---------- Material provided ----------
(* ===== verification/Server.v ===== *)
(** * Server: the program of [src/src/server/server.c]

    [main] reads the options, with the key file loaded while they are read, may become a daemon, makes the
    hub, writes the key file of a new key and listens.  Files are a map from names to contents, with the
    error that opening a name gives; becoming a daemon and dropping privileges are library calls with given
    results. *)

From Stdlib Require Import ZArith Lia.
From S2P Require Import Prelude Cstdlib Ragel Node NodeFormat Stackish Heap Message Routing Members Commands Connection Hub Crypto Frame ClientIo Proxy Client.
Import Cstdlib Ragel Node Routing Members Commands Connection Hub Crypto Frame Client.
Local Open Scope Z_scope.

Module Server.

Definition ENOENT : Z := 2.

#[global] Instance byte_countable : Countable byte.
Proof. apply (inj_countable' Byte.to_N (fun n => default Byte.x00 (Byte.of_N n))). intros b. by rewrite Byte.of_to_N. Defined.

Record disk := Disk { files : gmap bytes bytes; denied : bytes -> option Z }.

Definition put_file (f : bytes) (b : bytes) (d : disk) : disk := Disk (<[f := b]> (files d)) (denied d).

(** ** Files *)

(** [fopen(file, "r")] and everything that is in it *)
Definition read_file (d : disk) (f : bytes) : option bytes * Z :=
  match denied d f, files d !! f with
  | Some e, _ => (None, e)
  | None, Some b => (Some b, 0)
  | None, None => (None, ENOENT)
  end.

(** [access(file, F_OK)]: 0 or -1, and [errno] *)
Definition file_exists (d : disk) (f : bytes) : bool * Z :=
  match denied d f, files d !! f with
  | Some e, _ => (false, e)
  | None, Some _ => (true, 0)
  | None, None => (false, ENOENT)
  end.

Definition load_key_file (st : store) (d : disk) (file : bytes) : option bytes * store :=
  let '(b, e) := read_file d file in
  let '(ok, st) := check (after_call e st) (bool_decide (is_Some b)) in
  if negb ok then (None, st) else
  let '(_, st) := check st (bool_decide (is_Some b)) in
  (b, st).

(** [fwrite] of an empty key writes no item *)
Definition create_key_file (st : store) (d : disk) (file : bytes) (key : option bytes) : res (bool * store * disk) :=
  let '(there, e) := file_exists d file in
  let st := after_call e st in
  if there || negb (errno st =? ENOENT) then Ok (false, set_errno 0 st, d) else
  let st := set_errno 0 st in
  let e := default 0 (denied d file) in
  let d := if e =? 0 then put_file file [] d else d in
  let '(ok, st) := check (after_call e st) (e =? 0) in
  if negb ok then Ok (false, st, d) else
  key ← need NullDeref key;
  let d := put_file file key d in
  let '(ok, st) := check st (negb (bool_decide (key = []))) in
  Ok (ok, st, d).

(** the number of the process goes into the file; also the name, once its removal at exit is registered *)
Definition write_pid (st : store) (d : disk) (pid : Z) (addr port nm : bytes) : bool * option bytes * store * disk :=
  let f := lit "/var/run/utuserver-" ++ cstr addr ++ lit "-" ++ cstr port ++ lit "-" ++ cstr nm ++ lit ".pid" in
  let e := default 0 (denied d f) in
  let d := if e =? 0 then put_file f [] d else d in
  let '(ok, st) := check (after_call e st) (e =? 0) in
  if negb ok then (false, None, st, d) else
  let '(ok, st) := check st true in
  if negb ok then (false, None, st, d) else
  let d := put_file f (print_dec pid) d in
  let '(ok, st) := check st true in
  (ok, Some f, st, d).

Definition remove_pid_atexit (pid_file_name : option bytes) (d : disk) : disk :=
  match pid_file_name with Some f => Disk (delete f (files d)) (denied d) | None => d end.

(** ** Options *)

Record options := Options {
  s_addr : option bytes; s_port : option bytes; s_name : option bytes; s_key : option bytes;
  s_uid : Z; s_gid : Z; s_daemonize : bool; s_make_new_key : bool; s_key_file : bytes; s_chroot : bytes
}.

Definition no_options (uid gid : Z) : options :=
  Options None None None None uid gid false false (lit "utuserver.key") (lit "/var/run/utu").

(** the calls of [redirect_out_logs], each with its result and [errno] *)
Fixpoint redirect_out_logs (st : store) (calls : list (bool * Z)) : bool * store :=
  match calls with
  | [] => (true, st)
  | (r, e) :: calls' => let '(ok, st) := check (after_call e st) r in if ok : bool then redirect_out_logs st calls' else (false, st)
  end.

(** one option; [inl code]: the program returns.  [log] is for [redirect_out_logs]. *)
Definition take_option (log : list (bool * Z)) (d : disk) (o : options) (st : store) (c : byte) (arg : bytes) : Z + options * store :=
  let 'Options addr port nm key uid gid dae mk kf ch := o in
  match c with
  | Byte.x68 (* 'h' *) => inl 0
  | Byte.x61 (* 'a' *) => inr (Options (Some arg) port nm key uid gid dae mk kf ch, st)
  | Byte.x70 (* 'p' *) => inr (Options addr (Some arg) nm key uid gid dae mk kf ch, st)
  | Byte.x6e (* 'n' *) => inr (Options addr port (Some arg) key uid gid dae mk kf ch, st)
  | Byte.x64 (* 'd' *) => inr (Options addr port nm key uid gid true mk kf arg, st)
  | Byte.x6b (* 'k' *) =>
    if negb mk then let '(key, st) := load_key_file st d arg in inr (Options addr port nm key uid gid dae mk kf ch, st)
    else inr (Options addr port nm None uid gid dae mk arg ch, st)
  | Byte.x75 (* 'u' *) => inr (Options addr port nm key (atoi arg) gid dae mk kf ch, st)
  | Byte.x6d (* 'm' *) => inr (Options addr port nm key uid gid dae true kf ch, st)
  | Byte.x67 (* 'g' *) => inr (Options addr port nm key uid (atoi arg) dae mk kf ch, st)
  | Byte.x6c (* 'l' *) => let '(rc, st) := redirect_out_logs st log in let '(ok, st) := check st rc in if ok : bool then inr (o, st) else inl 1
  | _ => inl 1
  end.

Fixpoint take_options (log : list (bool * Z)) (d : disk) (o : options) (st : store) (opts : list (byte * bytes)) : Z + options * store :=
  match opts with
  | [] => inr (o, st)
  | (c, arg) :: opts' =>
    match take_option log d o st c (cstr arg) with
    | inl code => inl code
    | inr (o, st) => take_options log d o st opts'
    end
  end.

Definition OPTIONS : bytes := lit "ha:p:n:k:d:g:u:m:l:".

(** ** The program *)

(** what the system gives: the user and group, the process number, the calls of [redirect_out_logs], [daemon] and
    [server_chroot_drop_priv] with [errno], the files below the new root, the error [server_init] leaves *)
Record system := System {
  y_uid : Z; y_gid : Z; y_pid : Z; y_log : list (bool * Z); y_daemon : bool * Z; y_chroot : bool * Z; y_jail : disk; y_init : Z
}.

(** [Hub_init] *)
Definition Hub_init (st : store) (initialized : bool) (calls : list bool) (e : Z) : res (bool * store) :=
  '(rc, _, st) ← CryptState_init st initialized calls;
  let '(ok, st) := check st rc in
  if negb ok then Ok (false, st) else
  Ok (true, after_call e st).

Section Main.
Context {T : Type} `{!MemberTree T} (ho : hub_outside) (sys : system).

(** the part before the hub: the name to remove at exit, the files left outside a new root, those that are seen from then on *)
Definition become_daemon (o : options) (st : store) (d : disk) : bool * option bytes * store * option disk * disk :=
  if negb (s_daemonize o) then (true, None, st, None, d) else
  let '(ok, st) := check (after_call (snd (y_daemon sys)) st) (fst (y_daemon sys)) in
  if negb ok then (false, None, st, None, d) else
  let '(rc, f, st, d) := write_pid st d (y_pid sys) (default [] (s_addr o)) (default [] (s_port o)) (default [] (s_name o)) in
  let '(ok, st) := check st rc in
  if negb ok then (false, f, st, None, d) else
  let '(ok, st) := check (after_call (snd (y_chroot sys)) st) (fst (y_chroot sys)) in
  if fst (y_chroot sys) then (ok, f, st, Some d, y_jail sys) else (ok, f, st, None, d).

(** the hub, its key file, listening; what [listen] does in between is in [Hub] and [Tasks] *)
Definition run_hub (o : options) (w : world) (d : disk) : res (Z * disk) :=
  g ← Hub_create (T := T) ho w (s_addr o) (s_port o) (s_name o) (s_key o);
  match g with
  | None => Ok (1, d)
  | Some g =>
    let '(ok, st) := check (w_store (g_world g)) true in
    let g := put_world (put_store st (g_world g)) g in
    if negb ok then Ok (1, d) else
    '(ok, st, d) ← (if bool_decide (s_key o = None) && s_make_new_key o then
        '(rc, st, d) ← create_key_file (w_store (g_world g)) d (s_key_file o) (h_key (g_hub g));
        let '(ok, st) := check st rc in Ok (ok, st, d)
      else Ok (true, w_store (g_world g), d));
    let g := put_world (put_store st (g_world g)) g in
    if negb ok then Ok (1, d) else
    g ← Hub_listen ho g;
    _ ← Hub_destroy ho g;
    Ok (0, d)
  end.

(** the exit code, the files left outside a new root, those seen at the end; the result of [Hub_init] is not looked at *)
Definition main (w : world) (d : disk) (argv : list bytes) (calls : list bool) : res (Z * option disk * disk) :=
  match take_options (y_log sys) d (no_options (y_uid sys) (y_gid sys)) (w_store w) (getopt OPTIONS argv) with
  | inl code => Ok (code, None, d)
  | inr (o, st) =>
    if negb (bool_decide (is_Some (s_addr o)) && bool_decide (is_Some (s_port o)) && bool_decide (is_Some (s_name o))) then Ok (1, None, d) else
    '(_, st) ← Hub_init st false calls (y_init sys);
    let '(ok, pidf, st, outside, d) := become_daemon o st d in
    if negb ok then Ok (1, outside, remove_pid_atexit pidf d) else
    '(code, d) ← run_hub o (put_store st w) d;
    Ok (code, outside, remove_pid_atexit pidf d)
  end.
End Main.

(** ** Properties *)

Definition plain_store : store := Store ∅ 1%positive 0.

(** a key that is written is the key that is loaded *)
Lemma key_file_roundtrip st d f key :
  errno st = 0 -> files d !! f = None -> denied d f = None -> key <> [] ->
  exists d', create_key_file st d f (Some key) = Ok (true, st, d') /\ load_key_file st d' f = (Some key, st) /\
    (forall g, g <> f -> files d' !! g = files d !! g) /\ exists d'', create_key_file st d' f (Some key) = Ok (false, st, d'').
Proof.
  intros He Hf Hd Hk. exists (put_file f key (put_file f [] d)). unfold create_key_file, load_key_file, read_file, file_exists. cbn [files denied put_file]. rewrite Hd, Hf, lookup_insert_eq.
  destruct st as [nd nx e]; cbn in He; subst e. cbn. rewrite bool_decide_eq_false_2 by done. cbn. split_and!; [done|done| |by eexists].
  intros g Hg. by rewrite !lookup_insert_ne.
Qed.

(** The letter m is declared with an argument, so the option after it is taken for that argument: [-m -k file], which the
    program asks for, makes a new key but stores it in the default file, or loads none at all. *)
Example new_key_option_swallows_next :
  let o := take_options [] (Disk ∅ (fun _ => None)) (no_options 0 0) plain_store
             (getopt OPTIONS [lit "-a"; lit "0.0.0.0"; lit "-p"; lit "80"; lit "-n"; lit "hub"; lit "-m"; lit "-k"; lit "my.key"]) in
  match o with inr (o, _) => s_make_new_key o = true /\ s_key_file o = lit "utuserver.key" | inl _ => False end.
Proof. vm_compute. split; reflexivity. Qed.

(** A key file that cannot be read is no error: the hub makes a new key and does not store it. *)
Lemma missing_key_ignored log d o st f :
  errno st = 0 -> s_make_new_key o = false -> files d !! f = None -> denied d f = None ->
  exists o', take_option log d o st Byte.x6b f = inr (o', st) /\ s_key o' = None /\ s_make_new_key o' = false.
Proof.
  intros He Hm Hf Hd. destruct o as [a p n k u g da mk kf ch]. cbn in Hm. subst mk. unfold take_option. cbn [negb]. unfold load_key_file, read_file. rewrite Hd, Hf.
  destruct st as [nd nx e]. cbn in He. subst e. cbn. by eexists.
Qed.

(** The file with the process number stays: it is written before the root is changed and its name looked up after. *)
Lemma pid_file_stays sys o st d :
  errno st = 0 -> s_daemonize o = true -> y_daemon sys = (true, 0) -> y_chroot sys = (true, 0) -> (forall f, denied d f = None) ->
  exists f outside, become_daemon sys o st d = (true, Some f, st, Some outside, y_jail sys) /\ files outside !! f = Some (print_dec (y_pid sys)).
Proof.
  intros He Hd H1 H2 Hn. unfold become_daemon. rewrite Hd, H1, H2. cbn [negb fst snd]. unfold write_pid. rewrite Hn. destruct st as [nd nx e]. cbn in He. subst e. cbn.
  do 2 eexists. split; [reflexivity|]. cbn. apply lookup_insert_eq.
Qed.

End Server.
Lemma delete_ok b s pos len : holds b s -> 0 <= pos <= INT_MAX -> 0 <= len -> zlen s + len <= INT_MAX -> outcome (bdelete (Some b) pos len) s (without s pos len).
Proof.
  intros Hb Hpos Hlen Hmax. pose proof Hb as (rest & E & Hl). subst b. pose proof (zlen_nonneg rest). unfold bdelete, cell, without. rewrite (proj2 (Z.ltb_ge pos 0)) by lia. rewrite bind_ret, cell_sound, (proj2 (Z.ltb_ge len 0)) by lia. cbn [orb].
  destruct (Z.ltb_spec 0 len), (Z.ltb_spec pos (zlen s)); cbn [andb].
  - rewrite iadd_ok, bind_ret by (unfold INT_MIN; lia). destruct (split_at s pos) as (p & r & -> & Hp); [lia|]. rewrite zlen_app in *. pose proof (zlen_nonneg r).
    replace (take (Z.to_nat pos) (p ++ r)) with p by (subst pos; unfold zlen; by rewrite Nat2Z.id, take_app_length). destruct (Z.leb_spec (zlen p + zlen r) (pos + len)) as [Hle|Hgt].
    + rewrite (drop_ge (p ++ r)), app_nil_r by (unfold zlen in *; rewrite length_app; lia). rewrite <- app_assoc. apply sealed; rewrite ?zlen_app, ?zlen_cons; done || lia.
    + destruct (split_at r len) as (y & q & -> & Hy); [lia|]. rewrite zlen_app in *. replace (drop (Z.to_nat (pos + len)) (p ++ y ++ q)) with q.
      2:{ replace (Z.to_nat (pos + len)) with (length (p ++ y)) by (unfold zlen in *; rewrite length_app; lia). by rewrite app_assoc, drop_app_length. }
      rewrite app_assoc, <- (app_assoc (p ++ y)). replace (pos + len) with (zlen (p ++ y)) by (rewrite zlen_app; lia). replace (zlen p + (zlen y + zlen q) - zlen (p ++ y)) with (zlen q) by (rewrite zlen_app; lia).
      rewrite slice_mid, bind_ret, <- (app_assoc p). subst pos. pose proof (zlen_nonneg q). apply put_behind; rewrite ?zlen_app, ?zlen_cons; done || lia.
  - rewrite (take_ge s), (drop_ge s), app_nil_r by (unfold zlen in *; lia). by eapply done_with.
  - replace len with 0 by lia. rewrite Z.add_0_r, take_drop. by eapply done_with.
  - replace len with 0 by lia. rewrite Z.add_0_r, take_drop. by eapply done_with.
Qed.

(** ** Writing inside *)

Lemma zlen_pad s pos fill : zlen s <= pos -> zlen (pad s pos fill) = pos.
Proof. intros Hs. unfold pad. rewrite zlen_app, zlen_replicate. lia. Qed.

(** past the end: the gap, the content, the NUL *)
Lemma put_past rc s t pos x fill n m s0 : rc = BSTR_OK -> zlen s <= pos -> pos + zlen x = n -> zlen s + zlen t = m -> n < m -> m <= LIMIT ->
  outcome (y ← write (s ++ t) (zlen s) (replicate (Z.to_nat (pos - zlen s)) fill); y ← write y pos x; y ← poke y n Byte.x00; Ok (rc, Some (BS m n (Some y)))) s0 (pad s pos fill ++ x).
Proof.
  intros Hrc Hs Hn Hm Hlt Hl. pose proof (zlen_nonneg x). assert (Hg : zlen (replicate (Z.to_nat (pos - zlen s)) fill) = pos - zlen s) by (rewrite zlen_replicate; lia).
  rewrite write_at, bind_ret by lia. pose proof (zlen_drop (replicate (Z.to_nat (pos - zlen s)) fill) t ltac:(lia)) as Hd. pose proof (zlen_pad s pos fill Hs) as Hp. rewrite app_assoc. fold (pad s pos fill).
  rewrite <- Hp at 3. apply put_behind; rewrite ?Hp; done || lia.
Qed.

(** over what is there, and maybe further *)
Lemma set_room s t pos x fill : 0 <= pos -> 0 < zlen t -> pos + zlen x + 1 < zlen s + zlen t -> zlen s + zlen t <= LIMIT ->
  outcome (y ← (if zlen s <? pos then write (s ++ t) (zlen s) (replicate (Z.to_nat (pos - zlen s)) fill) else Ok (s ++ t)); y ← write y pos x;
    y ← poke y (Z.max (pos + zlen x) (Z.max pos (zlen s))) Byte.x00; Ok (BSTR_OK, Some (BS (zlen s + zlen t) (Z.max (pos + zlen x) (Z.max pos (zlen s))) (Some y))))
    s (splice s pos (zlen x) x fill).
Proof.
  intros Hpos Ht0 Ht Hm. pose proof (zlen_nonneg x). destruct (Z.ltb_spec (zlen s) pos) as [Hlt|Hge].
  { rewrite splice_past by lia. apply put_past; done || lia. }
  rewrite bind_ret. destruct (split_at s pos) as (p & r & -> & Hp); [lia|]. subst pos. rewrite zlen_app in *. rewrite <- app_assoc. pose proof (zlen_nonneg r). destruct (Z.le_gt_cases (zlen r) (zlen x)) as [Hle|Hgt].
  - rewrite splice_end by done. apply put_behind; rewrite ?zlen_app; done || lia.
  - destruct (split_at r (zlen x)) as (y & q & -> & Hy); [lia|]. rewrite zlen_app in *. rewrite <- (app_assoc y), write_mid, bind_ret by lia. rewrite <- Hy, splice_inside, Hy.
    rewrite !(app_assoc _ _ t). pose proof (zlen_nonneg q). apply sealed; rewrite ?zlen_app; done || lia.
Qed.

Lemma set_ok b s pos a fill : holds b s -> 0 <= pos -> zlen s + pos + zlen (content s a) + 2 < LIMIT ->
  outcome (bsetstr malloc realloc junk (Some b) pos (to_arg a) fill) s (splice s pos (zlen (content s a)) (content s a) fill).
Proof.
  intros Hb Hpos Hs. pose proof Hb as (rest & E & Hl). destruct (arg_content s rest a) as (m & t & Ea). set (x := content s a) in *. pose proof (zlen_nonneg s). pose proof (zlen_nonneg x). pose proof (zlen_nonneg rest).
  destruct (aux_ok b s (to_arg a) Hb ltac:(lia)) as [Ex|(Ex & Hm)]; rewrite E in Ex; unfold cell in Ea, Ex; unfold bsetstr; rewrite E; unfold cell; rewrite cell_sound, (proj2 (Z.ltb_ge pos 0)) by lia; cbn [orb];
    rewrite Ea; cbn [slen]; rewrite (proj2 (Z.ltb_ge (zlen x) 0)) by lia; rewrite slice_front, bind_ret, Ex, bind_ret; cbn [negb]; [|exists BSTR_ERR, (cell s rest); subst b; eauto].
  rewrite !iadd_ok, !bind_ret by (unfold INT_MIN, INT_MAX, LIMIT in *; lia). rewrite iadd_ok, bind_ret by (unfold INT_MIN, INT_MAX, LIMIT in *; lia).
  fold (cell s rest). rewrite <- E. apply with_room; [done|lia|]. intros t' Ht0 Ht Hm. by apply set_room.
Qed.

(** the two ways of [insert_at] *)
Lemma insert_ok b s pos x fill : holds b s -> 0 <= pos -> zlen s + pos + zlen x + 2 < LIMIT -> outcome (insert_at malloc realloc junk (Some b) pos x fill) s (splice s pos 0 x fill).
Proof.
  intros Hb Hpos Hs. pose proof Hb as (rest & E & Hl). pose proof (zlen_nonneg s). pose proof (zlen_nonneg x). unfold insert_at. rewrite E at 1. unfold cell.
  rewrite !iadd_ok, !bind_ret by (unfold INT_MIN, INT_MAX, LIMIT in *; lia).
  destruct (Z.ltb_spec (zlen s + zlen x) (pos + zlen x)); rewrite iadd_ok, bind_ret by (unfold INT_MIN, INT_MAX, LIMIT in *; lia).
  - apply with_room; [done|lia|]. intros t Ht0 Ht Hm. rewrite splice_past by lia. apply put_past; done || lia.
  - apply with_room; [done|lia|]. intros t Ht0 Ht Hm. destruct (split_at s pos) as (p & q & -> & Hp); [lia|]. subst pos. rewrite zlen_app in *. rewrite (splice_inside p [] q x fill : splice (p ++ q) (zlen p) 0 x fill = _).
    rewrite <- app_assoc. replace (zlen p + zlen q - zlen p) with (zlen q) by lia. rewrite slice_mid, bind_ret. pose proof (zlen_nonneg q).
    destruct (split_at (q ++ t) (zlen x)) as (y & z & Ez & Hy); [rewrite zlen_app; lia|]. rewrite Ez, app_assoc. assert (Hz : zlen q + zlen t = zlen y + zlen z) by (by rewrite <- !zlen_app, Ez).
    replace (zlen p + zlen x) with (zlen (p ++ y)) by (rewrite zlen_app; lia). rewrite write_at, bind_ret by lia. rewrite <- app_assoc, write_mid, bind_ret by done.
    pose proof (zlen_drop q z ltac:(lia)). rewrite !(app_assoc _ _ (drop (length q) z)). apply sealed; rewrite ?zlen_app; done || lia.
Qed.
----------
Exercise description: List every line above that contains the word "process".

Answer for the task:
(** the number of the process goes into the file; also the name, once its removal at exit is registered *)
(** what the system gives: the user and group, the process number, the calls of [redirect_out_logs], [daemon] and
(** The file with the process number stays: it is written before the root is changed and its name looked up after. *)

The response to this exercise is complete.